Build a better mousetrap, the saying goes. The article goes on to describe the slow progress of beaver genocide even after the arrival of the steel trap in the 1750’s. Apparently no one could figure out what to bait them with. A tasty willow leaf just wasn’t cutting it, and they didn’t seem interested in fish. (No kidding!)  By accident it was discovered that they went crazy for the smell of castoreum, (oil from their scent glands) which was easy enough to get from the beaver you caught yesterday. By 1818 most natives were trapping beaver with steel traps they bought from trappers and baited with Castoreum.

Game. Set. Match.

Gosh. It really IS like basic instinct. Using your own sexuality against you. Luring you in with the promise of a good time and then hacking you to pieces. So when beavers tried to procreate and identify their family members they were killed. Although the slaughter taught them to adapt to a nocturnal life and start building sneaky bank lodges instead of obvious island lodges, evolution couldn’t possibly eliminate THAT instinct. Charming.

And this is why I should dedicate my spare time to connecting with supporters and potential supporters, and stop reading historical snuff films. Note to self.


21 Feb

Beaver Creek: Episode IV

Ian, Ian, Ian. When are you coming to Martinez so we can brain storm about what to do next? How about a Public Awareness campaign for the entire state of Georgia?

Love the pantry stocking. Love the snowball fight. Love the ducks in V. I was just sorry I didn’t get to see your beaver break the ice though, because I was curious how you’d pull it off.

Enjoy all of Ian’s brilliant (now fifteen year old) artistry.  That’s his dad playing the banjo and we SO need him at our beaver festival. Look for “beaver creek” on youtube. Apparently just because every episode has been nominated for a national scholastic award he isn’t taking a break.  Keep them coming Ian, we love you!


20 Feb

Passing on the Beaver Gospel

I was contacted this week by Mary Grim of the Contra Costa Resource Conservation District. She was involved with a project to provide materials to elementary teachers in Brentwood and Oakley about their local environment. Might I consider sharing the kids beaver powerpoint for them to use?

Might I indeed!

Brentwood and Oakley are two areas of California in particular with whom I’d be happy to pass along some beaver-understanding. There are beloved beavers at Big Break in EBRP and some protectively undisclosed beavers around the watershed, but the delta region in general is phobic of beavers. (Worried that they will tunnel through the eroding levy walls and cause massive flooding.)

So I can’t imagine a better way to effortlessly pass along the things we’ve learned about beavers first hand. I added notes to the presentation so that teachers would have an easier job, and included the handout I worked on with Mike Callahan for his DVD, “What good are beavers?“  The powerpoint emphasizes the way beavers adapt to their environment using our beaver photos with children’s photos and drawings.

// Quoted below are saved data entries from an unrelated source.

Lemma add_all_repr l xs ys :
  represents l xs → Forall (λ x, x ≠ 0) ys →
  ∃ l', add_all l ys = Ret l' ∧ represents l' (xs ++ ys).
Proof.
  intros Hr Hnz. revert l xs Hr.
  induction Hnz as [|y ys Hy _ IH]; intros l xs Hr; simpl; [exists l; by rewrite app_nil_r|].
  destruct (add_repr l xs y Hr Hy) as (l1 & -> & Hr1). simpl.
  destruct (IH l1 _ Hr1) as (l2 & -> & Hr2). exists l2. by rewrite <-app_assoc in Hr2.
Qed.

Lemma represents_nonzero l xs : represents l xs → Forall (λ x, x ≠ 0) xs.
Proof. destruct l as [l|]; simpl; [by intros (_ & _ & ?)|by intros ->]. Qed.

Lemma append_all_eq result a ys :
  represents a ys → append_all result a = add_all result ys.
Proof.
  intros Ha. unfold append_all. rewrite (iterate_fold _ a ys) by done. clear Ha.
  revert result. induction ys as [|y ys IH]; intros result; simpl; [done|].
  destruct (entry_list_add result y) as [r|]; simpl; [apply IH|done].
Qed.

(** ** Removing *)

Lemma shift_left_spec chain pos :
  nodes_ok chain → (pos < 4)%nat →
  let '(x, chain') := shift_left_all_elements_from_pos chain pos in
  x = default 0 (head (concat chain)) ∧ nodes_ok chain' ∧ length chain' = length chain
  ∧ (chain ≠ [] → concat chain' = take pos (concat chain) ++ drop (S pos) (concat chain) ++ [0]).
Proof.
  revert pos. induction chain as [|slots nxt IH]; intros pos Hok Hp; simpl.
  { by split; [|split]. }
  apply nodes_ok_cons in Hok as [Hl Hok].
  specialize (IH 0%nat Hok ltac:(lia)).
  destruct (shift_left_all_elements_from_pos nxt 0) as [y nxt'].
  destruct IH as (-> & Hok' & Hlen & Hc).
  rewrite (shift_left_insert slots pos _ Hl Hp).
  split; [by node_cases Hl|].
  split; [apply nodes_ok_cons; split; [|done]|split; [simpl; lia|intros _]].
  { node_cases Hl. do 4 (destruct pos as [|pos]; [done|]). lia. }
  rewrite concat_cons.
  assert (default 0 (head (concat nxt)) :: concat nxt' = concat nxt ++ [0]) as Hn.
  { destruct nxt as [|slots2 nxt2]; [by destruct nxt'|].
    rewrite Hc by done. rewrite take_0, app_nil_l.
    apply nodes_ok_cons in Hok as [Hl2 _]. by node_cases Hl2. }
  node_cases Hl. do 4 (destruct pos as [|pos]; [by rewrite ?take_0; simpl; rewrite Hn|]). lia.
Qed.

(** The scan of [entry_list_remove_rec] on the slots of the whole chain: after
    a removal the slot that moved in is not looked at again. *)
Fixpoint scan (n : nat) (c : list Z) (e : Z) : list Z * Z :=
  match n, c with
  | O, _ => (c, 0)
  | _, [] => ([], 0)
  | S n', x :: c' =>
      if x =? e then
        match c' ++ [0] with
        | y :: c'' => let '(r, m) := scan n' c'' e in (y :: r, m + 1)
        | [] => ([], 0)
        end
      else let '(r, m) := scan n' c' e in (x :: r, m)
  end.

Lemma remove_slots_spec n i chain e m :
  nodes_ok chain → chain ≠ [] → (i + n = 4)%nat →
  let '(chain', m') := remove_slots n i chain e m in
  nodes_ok chain' ∧ length chain' = length chain
  ∧ concat chain' = take i (concat chain) ++ (scan n (drop i (concat chain)) e).1
  ∧ m' = m + (scan n (drop i (concat chain)) e).2.
Proof.
  revert i chain m. induction n as [|n IH]; intros i chain m Hok Hne Hi; simpl.
  { rewrite take_drop. split; [done|]. split; [done|]. split; [done|lia]. }
  destruct chain as [|slots nxt] eqn:Hchain; [done|].
  assert (length slots = NUM_IMMEDIATE) as Hl by (by apply nodes_ok_cons in Hok as [? _]).
  rewrite <-Hchain in *. unfold NUM_IMMEDIATE in Hl.
  assert (∃ x, concat chain !! i = Some x ∧ slots !!! i = x) as (x & Hx & ->).
  { destruct (lookup_lt_is_Some_2 slots i) as [x Hx]; [lia|]. exists x.
    split; [|by apply list_lookup_total_correct].
    rewrite Hchain. simpl. by rewrite lookup_app_l by lia. }
  rewrite (drop_S _ _ _ Hx). destruct (x =? e) eqn:Hxe.
  - pose proof (shift_left_spec chain i Hok ltac:(lia)) as Hs.
    destruct (shift_left_all_elements_from_pos chain i) as [y chain'].
    destruct Hs as (_ & Hok' & Hlen & Hc). specialize (Hc Hne). simpl.
    specialize (IH (S i) chain' (m + 1) Hok'). rewrite Hc in IH.
    assert (length (concat chain) ≥ S i)%nat by (apply lookup_lt_Some in Hx; lia).
    destruct (drop (S i) (concat chain) ++ [0]) as [|z rest] eqn:Hd; [by destruct (drop _ _)|].
    assert (take (S i) (take i (concat chain) ++ z :: rest) = take i (concat chain) ++ [z]) as Ht.
    { rewrite take_app_ge, length_take_le by (rewrite ?length_take; lia).
      by replace (S i - i)%nat with 1%nat by lia. }
    assert (drop (S i) (take i (concat chain) ++ z :: rest) = rest) as Hdr.
    { rewrite drop_app_ge, length_take_le by (rewrite ?length_take; lia).
      by replace (S i - i)%nat with 1%nat by lia. }
    rewrite Ht, Hdr in IH. destruct (remove_slots n (S i) chain' e (m + 1)) as [chain2 m2].
    destruct (scan n rest e) as [r k]. simpl in *.
    destruct IH as (? & ? & -> & ->); [by destruct chain'; [destruct chain|]|lia|].
    split; [done|]. split; [lia|]. split; [by rewrite <-app_assoc|lia].
  - specialize (IH (S i) chain m Hok Hne).
    destruct (remove_slots n (S i) chain e m) as [chain2 m2].
    destruct (scan n (drop (S i) (concat chain)) e) as [r k]. simpl in *.
    destruct IH as (? & ? & -> & ->); [lia|].
    split; [done|]. split; [done|]. split; [|done].
    rewrite (take_S_r _ _ _ Hx). by rewrite <-app_assoc.
Qed.
(* ===== verification/TypeEnviron.v ===== *)
(** * Type environments: [frontend/cxx-typeenviron.c], [driver/cxx-driver.c]

    The eleven target descriptions (sizes, alignments, byte order, floating
    types, the types of [sizeof], [ptrdiff_t], [char] and [wchar_t]) that
    [init_type_environments] fills in once, and the lookup by name that the
    driver and the configuration file use.  The globals are a store from their
    names to records; each section of [init_type_environments] is a function on
    its record, with the assignments in the order of the code, and keeps the
    fields it does not assign.  Functions of other files whose address is
    stored are named by constructors. *)

From stdpp Require Import functions.
From S2P Require Import Prelude.

(** ** Floating types *)

Record floating_type_info := FloatingTypeInfo {
  size_of : Z; align_of : Z; bits : Z; base : Z; p : Z; emin : Z; emax : Z }.

(** The global variables whose address is stored in the environments. *)
Inductive floating_global :=
| binary_float_16 | binary_float_32 | binary_float_64 | binary_float_64_bis
| binary_float_80_intel | binary_float_2x64 | binary_float_128.

#[export] Instance floating_global_eq_dec : EqDecision floating_global.
Proof. solve_decision. Defined.

(** [emin] is a [size_t], so a negative exponent is stored modulo [2^64]. *)
Definition floating_info (f : floating_global) : floating_type_info :=
  match f with
  | binary_float_16 => FloatingTypeInfo 2 2 16 2 10 (u64 (-29)) 32
  | binary_float_32 => FloatingTypeInfo 4 4 32 2 23 (u64 (-125)) 128
  | binary_float_64 => FloatingTypeInfo 8 8 64 2 52 (u64 (-1021)) 1024
  | binary_float_64_bis => FloatingTypeInfo 8 8 64 2 52 (u64 (-1021)) 1024
  | binary_float_80_intel => FloatingTypeInfo 12 4 80 2 63 (u64 (-16381)) 16384
  | binary_float_2x64 => FloatingTypeInfo 16 16 128 2 105 (u64 (-968)) 1024
  | binary_float_128 => FloatingTypeInfo 16 16 128 2 112 (u64 (-16381)) 16384
  end.

(** ** Environments *)

Inductive endianness_t := ENV_BIG_ENDIAN | ENV_LITTLE_ENDIAN.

Anyway, Mary was thrilled with the product, and very generous with her enthusiasm. She also wanted to know if we had really seen all those new species first hand and did I really think they were drawn by the beaver ponds?

I assured her the photos were most definately taken here, and invited her to come see how beaver ponds attract wildlife for herself!


19 Feb

St. Louis Missouri’s alternative weekly RTF posts news of this fund raiser, an off campus party with a 5 dollar cover, held tomorrow night. Martinez might possibly be the only city that would require greater specificity on this, but funds go to a nearby women’s shelter, to stop violence against women, especially rape.

Ohhh that kind of beaver! Ah, well Martinez doesn’t begrudge a beaver symbol to be used in such a noble service. We wish you God Speed and a friendly tail slap from us! We have certainly fielded all manner of sniggering jokes from politicians, teens, and reporters alike. (The reporters have honestly been the worst.) In doing so we have become hardened to the innuendo through careful practice, but we wish the women of the University Village Loft apartments well, and we hope they raise more than their last year’s total of 450.00.

And if any of you go on to wonder about the violence done on a daily basis to the other kind of beavers, look us up!